Immediately following the catastrophic injury to Derrick Rose late in Game 1 Saturday, Doug Collins was quick to defend Bulls head coach Tom Thibodeau and his decision to leave Rose in the game.
He hasn't changed his tune in the last three days.
The 76ers head coach backed Thibodeau again in his session with the media prior to Tuesday's Game 2.
"Coaches never forget games," Collins said. "Tom Thibodeau was part of a game in '04 with the Houston Rockets when Tracy McGrady scored 13 points in 35 seconds and beat the Spurs 81-80.
"As a coach, you never forget those games. So sometimes when you're gauging on who should be out in the game and who shouldn't be, coaches know what they need to do.
"And that's why, with Thibs, it would be very, very unfair to throw any criticism his way of Derrick Rose being hurt. Had he gotten hurt in the first minute of the game, nothing would be said. We have long memories as a coach... When you have games like that, you never forget them."
Collins wasn't kidding (watch the video below). His recollection of the eight-year-old game was spot on. Thibodeau was an assistant coach with the Rockets at the time.
On Saturday, the Bulls had a 95-75 lead with 4:35 left in the game. The Sixers clawed their way back and nearly pulled within single digits. The last chance Thibodeau could have pulled Rose was with 1:53 left in the game when Luol Deng lost the ball out of bounds.
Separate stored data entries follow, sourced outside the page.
(** * AE483 custom observer / LQR controller (controller_custom_lqr.c)

    A shallow embedding of the per-tick estimation and control pipeline of
    [src/controller_custom_lqr.c], and the properties of it that the
    specification states.

    - C [float] is IEEE-754 binary32: [spec_float] of the Standard Library with
      [prec = 24] and [emax = 128], every operation rounded once to nearest
      even, in the order in which the C expression is parsed.
    - [uint16_t] is [Z] with the wrap-around modulo 2^16 written out.
    - The file-scope [static] variables are one store indexed by the variable
      names; [powerSet] is an output, kept as a log of the calls made. *)

From Stdlib Require Import ZArith Bool List Lia String Ascii QArith Qround Qpower.
From Stdlib Require Import Floats.SpecFloat.
Import ListNotations.

Local Open Scope Z_scope.

(* ================================================================== *)
(** ** binary32 arithmetic *)

Module F32.

Definition prec : Z := 24.
Definition emax : Z := 128.

Definition float : Type := spec_float.

Definition add : float -> float -> float := SFadd prec emax.
Definition sub : float -> float -> float := SFsub prec emax.
Definition mul : float -> float -> float := SFmul prec emax.
Definition div : float -> float -> float := SFdiv prec emax.
Definition neg : float -> float := SFopp.

Definition zero : float := S754_zero false.

(** C's [==] on floats: [+0 == -0], and a NaN equals nothing. *)
Definition eqb : float -> float -> bool := SFeqb.
Definition ltb : float -> float -> bool := SFltb.

Definition is_finite (x : float) : bool :=
  match x with
  | S754_zero _ | S754_finite _ _ _ => true
  | S754_infinity _ | S754_nan => false
  end.

Definition is_zero (x : float) : bool :=
  match x with S754_zero _ => true | _ => false end.

(** A value that a [float] object can hold. *)
Definition valid (x : float) : bool := valid_binary prec emax x.

(** The exact value of a finite float, as a rational. *)
Definition to_Q (x : float) : option Q :=
  match x with
  | S754_zero _ => Some 0%Q
  | S754_finite s m e =>
      let a := (inject_Z (Zpos m) * Qpower 2 e)%Q in
      Some (if s then Qopp a else a)
  | S754_infinity _ | S754_nan => None
  end.

(** *** Decimal literals

    [of_decimal n k] is the float nearest to [n / 10^k]: one correctly
    rounded division of the two integers. *)
Definition of_decimal (n : Z) (k : nat) : float :=
  let d := S754_finite false (Pos.pow 10 (Pos.of_nat k)) 0 in
  match n with
  | Z0 => zero
  | Zpos p => match k with
              | O => binary_normalize prec emax n 0 false
              | S _ => div (S754_finite false p 0) d
              end
  | Zneg p => match k with
              | O => binary_normalize prec emax n 0 false
              | S _ => div (S754_finite true p 0) d
              end
  end.

Definition digit_of (c : ascii) : option Z :=
  let n := Z.of_nat (nat_of_ascii c) in
  if (48 <=? n) && (n <=? 57) then Some (n - 48) else None.

(** Reads the digits of a literal such as ["0.00239430"]: the integer made
    of all its digits, and how many of them follow the point. *)
Fixpoint parse_digits (s : string) (after_point : bool) (n : Z) (k : nat)
  : Z * nat :=
  match s with
  | EmptyString => (n, k)
  | String c s' =>
      match digit_of c with
      | Some d =>
          parse_digits s' after_point (10 * n + d)
                       (if after_point then S k else k)
      | None => parse_digits s' true n k
      end
  end.

Definition parse (s : string) : Z * nat := parse_digits s false 0 O.

Definition lit (s : string) : float :=
  let '(n, k) := parse s in of_decimal n k.

(** [within_half_ulp n k x]: [x] is a valid positive finite float [m * 2^e]
    with [|m * 2^e - n / 10^k| <= 2^e / 2], checked over the integers. *)
Definition within_half_ulp (n : Z) (k : nat) (x : float) : bool :=
  match x with
  | S754_finite false m e =>
      let t := 10 ^ Z.of_nat k in
      let '(lhs, rhs) :=
        match e with
        | Zneg p => (2 * Z.abs (Zpos m * t - n * 2 ^ Zpos p), t)
        | _ => (2 * Z.abs (Zpos m * 2 ^ e * t - n), 2 ^ e * t)
        end in
      valid x && (lhs <=? rhs)
  | _ => false
  end.

Definition lit_ok (s : string) : bool :=
  let '(n, k) := parse s in within_half_ulp n k (lit s).

(** *** Conversion to a 32-bit integer

    The C conversion discards the fraction (rounds toward zero).  Outside
    the range of [int32_t] the target's conversion instruction saturates,
    and takes a NaN to 0. *)
Definition INT32_MAX : Z := 2147483647.
Definition INT32_MIN : Z := -2147483648.

Definition truncate (x : float) : Z :=
  match x with
  | S754_finite s m e =>
      let a := match e with
               | Zneg p => Z.shiftr (Zpos m) (Zpos p)
               | _ => Z.shiftl (Zpos m) e
               end in
      if s then - a else a
  | _ => 0
  end.

Definition to_int32 (x : float) : Z :=
  match x with
  | S754_nan => 0
  | S754_zero _ => 0
  | S754_infinity s => if s then INT32_MIN else INT32_MAX
  | S754_finite _ _ _ => Z.max INT32_MIN (Z.min INT32_MAX (truncate x))
  end.

End F32.

Abbreviation float := F32.float.
Abbreviation lit := F32.lit.

Arguments F32.lit : simpl never.

Declare Scope f32_scope.
Delimit Scope f32_scope with f32.
Infix "+" := F32.add : f32_scope.
Infix "-" := F32.sub : f32_scope.
Infix "*" := F32.mul : f32_scope.
Infix "/" := F32.div : f32_scope.
Notation "- x" := (F32.neg x) : f32_scope.

(* ================================================================== *)
(** ** The firmware's types (stabilizer_types.h), as far as the code reads them *)

Module Vec3.
Record t : Type := mk { x : float; y : float; z : float }.
End Vec3.

Module Attitude.
Record t : Type := mk { roll : float; pitch : float; yaw : float }.
End Attitude.

(** [stab_mode_t] *)
Inductive stab_mode_t : Type := modeDisable | modeAbs | modeVelocity.

Definition stab_mode_eqb (a b : stab_mode_t) : bool :=
  match a, b with
  | modeDisable, modeDisable | modeAbs, modeAbs
  | modeVelocity, modeVelocity => true
  | _, _ => false
  end.

Module Mode.
Record t : Type := mk { x : stab_mode_t; y : stab_mode_t; z : stab_mode_t }.
End Mode.

Module Setpoint.
Record t : Type := mk { position : Vec3.t; mode : Mode.t }.
End Setpoint.

Module SensorData.
Record t : Type := mk { gyro : Vec3.t; acc : Vec3.t }.
End SensorData.

Module State.
Record t : Type :=
  mk { position : Vec3.t; attitude : Attitude.t; velocity : Vec3.t }.
End State.

Module Tof.
Record t : Type := mk { distance : float }.
End Tof.

Module Flow.
Record t : Type := mk { dpixelx : float; dpixely : float }.
End Flow.

Abbreviation setpoint_t := Setpoint.t.
Abbreviation sensorData_t := SensorData.t.
Abbreviation state_t := State.t.
Abbreviation tofMeasurement_t := Tof.t.
Abbreviation flowMeasurement_t := Flow.t.

(* ================================================================== *)
(** ** What the code takes from outside the file *)

(** The single-precision cosine and sine of the C library, and the rate
    macro and rate constant of stabilizer_types.h. *)
Class Platform : Type := {
  cosf : float -> float;
  sinf : float -> float;
  ATTITUDE_RATE : Z;
  RATE_DO_EXECUTE : Z -> Z -> bool
}.

(** Modelled from the spec: [radians] of the firmware's math3d.h, which is
    not among the sources.  The spec has the gyro rates and the external
    attitude "converted to radians"; the conversion is one multiplication by
    the single-precision quotient of pi and 180. *)
Definition M_PI_F : float := lit "3.14159265358979323846".

Definition radians (degrees : float) : float :=
  ((M_PI_F / lit "180.0") * degrees)%f32.
(** * WARG Ground Station: telemetry link layer

    A shallow embedding of the JavaScript sources
    - [app/util/Validator.js]            (module [Validator])
    - [models/TelemetryData]             (module [TelemetryData])
    - [app/connections/DataRelay.js]     (module [DataRelay])
    - the picpilot command sender        (module [Commands])
    over a small model of the JavaScript values, strings and regular
    expressions they use (module [JS]) and of the [ip] package (module [Ip]),
    together with the properties of the telemetry link specification that
    are settled against them. *)

From Stdlib Require Import ZArith NArith QArith Bool List String Ascii Lia.
From Stdlib Require Import DecimalString.
From stdpp Require Import base option list gmap.
(** X5: when no node has a surplus, or no node has a deficit (an empty
    population included), a call of [manage_energy_market] changes neither the
    nanogrids nor the ledger. *)
Theorem market_idle_without_counterparty (self : AI_Controller) :
  Forall (fun e => current_power_balance (snd e) <= 0) (nanogrids self)
  \/ Forall (fun e => 0 <= current_power_balance (snd e)) (nanogrids self) ->
  manage_energy_market self = self.
Proof.
  intros [H|H]; unfold manage_energy_market, manage_energy_market_pool.
  - unfold sellers_of. rewrite filter_none.
    + simpl. rewrite market_loop_no_seller. reflexivity.
    + eapply Forall_impl; [|exact H]. intros e He. apply ltb_false. exact He.
  - unfold buyers_of. rewrite filter_none.
    + reflexivity.
    + eapply Forall_impl; [|exact H]. intros e He. apply ltb_false. exact He.
Qed.

Lemma market_idle_without_counterparty_witness :
  manage_energy_market spent_seller = spent_seller.
Proof.
  apply (market_idle_without_counterparty spent_seller).
  left. repeat constructor; simpl; unfold Qle; simpl; lia.
Defined.

(* ------------------------------------------------------------------ *)
(** ** What the ledger keeps *)
(* ------------------------------------------------------------------ *)

Lemma ledger_call_chain (bc : Blockchain) (c : LedgerCall) :
  exists more : list Block,
    chain (ledger_call bc c) = chain bc ++ more
    /\ List.length more = seal_count [c]
    /\ map block_index more
       = map (fun i => (Z.of_nat i + 1)%Z) (seq (List.length (chain bc)) (List.length more))
    /\ sealed_transactions (ledger_call bc c) ++ transactions (ledger_call bc c)
       = sealed_transactions bc ++ transactions bc ++ added_transactions [c].
Proof.
  destruct c as [s r a|p now].
  - exists []. simpl. rewrite !app_nil_r. repeat split.
  - exists [snd (Blockchain_new_block bc p now)].
    split; [apply new_block_chain|]. split; [reflexivity|]. split; [reflexivity|].
    unfold sealed_transactions, ledger_call. rewrite new_block_chain, flat_map_app.
    simpl. rewrite !app_nil_r. reflexivity.
Qed.

Lemma ledger_calls_chain (cs : list LedgerCall) (bc : Blockchain) :
  exists more : list Block,
    chain (ledger_calls cs bc) = chain bc ++ more
    /\ List.length more = seal_count cs
    /\ map block_index more
       = map (fun i => (Z.of_nat i + 1)%Z) (seq (List.length (chain bc)) (List.length more))
    /\ sealed_transactions (ledger_calls cs bc) ++ transactions (ledger_calls cs bc)
       = sealed_transactions bc ++ transactions bc ++ added_transactions cs.
Proof.
  revert bc. induction cs as [|c cs IH]; intro bc.
  - exists []. simpl. rewrite !app_nil_r. repeat split.
  - destruct (ledger_call_chain bc c) as (m1 & Hc1 & Hl1 & Hi1 & Ht1).
    destruct (IH (ledger_call bc c)) as (m2 & Hc2 & Hl2 & Hi2 & Ht2).
    exists (m1 ++ m2). cbn [ledger_calls fold_left]. fold (ledger_calls cs (ledger_call bc c)).
    split; [rewrite Hc2, Hc1, app_assoc; reflexivity|].
    split.
    { rewrite length_app, Hl1, Hl2. unfold seal_count. simpl.
      destruct c; simpl; lia. }
    split.
    { rewrite map_app, Hi1, Hi2, Hc1, !length_app, seq_app, map_app. reflexivity. }
    rewrite Ht2, app_assoc, Ht1.
    replace (added_transactions (c :: cs))
      with (added_transactions [c] ++ added_transactions cs)
      by (unfold added_transactions; simpl; rewrite app_nil_r; reflexivity).
    rewrite <- !app_assoc. reflexivity.
Qed.

(** X6: the chain is append-only.  Whatever calls of [add_transaction] and
    [new_block] follow (with any [previous_hash] argument), the blocks already
    in the chain stay as they are and in place, and one block is appended per
    [new_block] call. *)
Theorem chain_is_append_only (cs : list LedgerCall) (bc : Blockchain) :
  exists more : list Block,
    chain (ledger_calls cs bc) = chain bc ++ more
    /\ List.length more = seal_count cs.
Proof.
  destruct (ledger_calls_chain cs bc) as (more & Hc & Hl & _).
  exists more. split; assumption.
Qed.

(** X7: from construction on, after any calls, the blocks carry the indices
    1, 2, 3, ... in chain order, and the chain holds the genesis block plus
    one block per [new_block] call. *)
Theorem block_indices_count_from_one (now : Q) (cs : list LedgerCall) :
  List.length (chain (ledger_calls cs (Blockchain_init now))) = S (seal_count cs)
  /\ map block_index (chain (ledger_calls cs (Blockchain_init now)))
     = map (fun i => (Z.of_nat i + 1)%Z) (seq 0 (S (seal_count cs))).
Proof.
  destruct (ledger_calls_chain cs (Blockchain_init now)) as (more & Hc & Hl & Hi & _).
  rewrite Hc. split.
  - rewrite length_app, Hl. reflexivity.
  - rewrite map_app, Hi, Hl. reflexivity.
Qed.

(** X8: sealing loses and duplicates nothing.  From construction on, after
    any calls, the transactions of the sealed blocks in chain order followed
    by the pending ones are exactly the transactions added, in the order of
    the [add_transaction] calls; [new_block] empties the pending list. *)
Theorem ledger_conserves_transactions (now : Q) (cs : list LedgerCall) :
  sealed_transactions (ledger_calls cs (Blockchain_init now))
  ++ transactions (ledger_calls cs (Blockchain_init now))
  = added_transactions cs
  /\ (forall p t, transactions (ledger_calls (cs ++ [NewBlock p t]) (Blockchain_init now))
                  = []).
Proof.
  split.
  - destruct (ledger_calls_chain cs (Blockchain_init now)) as (more & _ & _ & _ & Ht).
    rewrite Ht. reflexivity.
  - intros p t. unfold ledger_calls. rewrite fold_left_app. reflexivity.
Qed.
(** * Auction and draft engine of the league backend

    A shallow embedding of [src/routes/auction.js] and [src/routes/draft.js]
    (with the tables of [src/database.js] they read and write), and the
    properties of the bid queue, the auto-bid evaluator, the phase
    controller, the bidding-authority resolver and the snake-draft turn
    calculator that are stated about them.

    Conventions of the embedding:
    - JavaScript numbers that hold identifiers, amounts and millisecond
      timestamps are integers ([Z]); [NULL] / [undefined] is [None].
    - The SQLite tables are finite maps keyed by their primary key
      ([teams], [users], [players]) or lists of rows in insertion order
      ([team_roster], [auction_log], [draft_log]); the single row of
      [auction_state] is a record.
    - The module-level [let] variables of auction.js are the fields of
      [Engine]; the timers armed with [setTimeout] and the events sent
      with [io.emit] are fields of [Runtime].
    - One turn of the Node event loop (a request handler, or a timer
      callback, together with the promise continuations it schedules) is
      one atomic [step]; [Date.now()] is read from [clock] and is constant
      during a turn. *)

From Stdlib Require Import ZArith Lia Bool.
From stdpp Require Import base option list gmap strings.

Local Open Scope Z_scope.

(** ** JavaScript helpers *)

(** Truthiness of a numeric or NULL value: [!x] holds for [null],
    [undefined] and [0]. *)
Definition truthy (o : option Z) : bool :=
  match o with
  | Some v => negb (v =? 0)
  | None => false
  end.

(** [x || d] on numeric values. *)
Definition js_or (o : option Z) (d : Z) : Z :=
  if truthy o then default d o else d.

(** [a % b] on integers: the sign follows the dividend; [NaN] when [b = 0]. *)
Definition js_mod (a b : Z) : option Z :=
  if b =? 0 then None else Some (Z.rem a b).

(** [arr[i]] for an index that was computed as a number. *)
Definition js_index {A} (l : list A) (i : Z) : option A :=
  if i <? 0 then None else l !! Z.to_nat i.

(** [Array.prototype.sort] is stable: elements the comparator does not
    order keep their relative position. [precedes y x] says that [y] must
    come strictly before [x]. *)
Fixpoint insert_by {A} (precedes : A → A → bool) (x : A) (l : list A) : list A :=
  match l with
  | [] => [x]
  | y :: l' => if precedes y x then y :: insert_by precedes x l' else x :: y :: l'
  end.

Definition stable_sort {A} (precedes : A → A → bool) (l : list A) : list A :=
  foldr (insert_by precedes) [] l.

(** ** Tables of database.js *)

Inductive Mode := ModeIdle | ModeAuction | ModeDraft.

Definition is_auction (m : Mode) : bool :=
  match m with ModeAuction => true | _ => false end.

Definition is_draft (m : Mode) : bool :=
  match m with ModeDraft => true | _ => false end.

Record AuctionState := mkAuctionState {
  mode : Mode;
  current_player_id : option Z;
  current_bid : Z;
  current_bidder_team_id : option Z;
  timer_end : option Z;
  draft_round : Z;
  draft_pick : Z;
  draft_order : option (list Z);
  season : Z
}.

Record Team := mkTeam {
  team_name : string;
  owner_id : option Z;
  captain_id : option Z;
  budget_remaining : Z;
  bidding_authority_user_id : option Z
}.

Record User := mkUser {
  user_name : string
}.

Record Player := mkPlayer {
  player_user_id : option Z;
  base_price : Z;
  is_available : bool
}.

Inductive Acquisition := AcqCore | AcqDraft | AcqAuction.

Record RosterRow := mkRosterRow {
  r_team_id : Z;
  r_player_id : Z;
  r_acquisition_type : Acquisition;
  r_price : Z;
  r_season : Z
}.

Record AuctionLogRow := mkAuctionLogRow {
  l_player_id : Z;
  l_team_id : Z;
  l_bid_amount : Z;
  l_bid_increment : Z;
  l_is_auto_bid : bool;
  l_is_winning_bid : bool;
  l_season : Z
}.

Record DraftLogRow := mkDraftLogRow {
  d_round_number : Z;
  d_pick_number : Z;
  d_team_id : Z;
  d_player_id : Z;
  d_season : Z
}.

Record Db := mkDb {
  auction_state : AuctionState;
  teams : gmap Z Team;
  users : gmap Z User;
  players : gmap Z Player;
  team_roster : list RosterRow;
  auction_log : list AuctionLogRow;
  draft_log : list DraftLogRow
}.

(** ** Module state of auction.js *)

Record PendingBid := mkBid {
  teamId : Z;
  amount : Z;
  increment : Z;
  isAutoBid : bool
}.

Record AutoBid := mkAutoBid {
  maxBid : Z;
  ab_increment : Z;
  active : bool
}.

Record Engine := mkEngine {
  bidQueue : list PendingBid;
  isProcessingBids : bool;
  lastBidTime : Z;
  setupPhaseDuration : Z;
  (* keyed by team id; [Object.entries] lists integer keys in ascending
     order, which is the order of this list *)
  autoBidSettings : list (Z * AutoBid);
  currentPhase : string;
  phaseTimer : option nat
}.

Definition BID_INTERVAL_MS : Z := 3000.

(** ** Events sent to the spectators *)

Inductive IoEvent :=
| EvAuctionStarted (season : Z)
| EvAuctionPlayer (player_id baseBid setupEndTime : Z)
| EvBiddingStarted (timerEnd : Z)
| EvBid (playerId team amt incr : Z) (auto manual : bool) (timerEnd : Z) (queueLength : nat)
| EvBidQueued (team amt : Z) (queueLength : nat)
| EvSold (player_id team price : Z)
| EvUnsold (player_id : Z)
| EvAutoBidUpdated (team : Z) (settings : option AutoBid)
| EvAuthorityChanged (team : Z) (delegatedToUserId : option Z)
| EvPaused (previousPhase : string)
| EvResumed (phase : string) (timerEnd : Z)
| EvTimerExtended (timerEnd seconds : Z)
| EvConfigUpdated (seconds : Z)
| EvAuctionEnded
| EvDraftStarted (season : Z) (draftOrder : list Z)
| EvDraftPick (round pick team player_id nextRound nextPick : Z) (nextTeam : option Z)
| EvDraftTimer (timerEnd seconds : Z)
| EvDraftEnded.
That was the last stoppage in play prior to Rose's ACL injury, roughly a half-minute before the occurence.
At the time, the Sixers were in the midst of a 10-4 run and threatening to make a game of it.
Collins also suggested that if Thibodeau were to have taken Rose out and the lead slipped away completely, it would have been hard to get the reigning MVP back in the game mentally.
"I err on the side sometimes of keeping guys in the game too long because I know if you ever take a guy out of the game with a big lead and it slips away, you can't bring them back because they shut it down once they go out," Collins said. "It's just human nature for a pro athlete. That's what they do."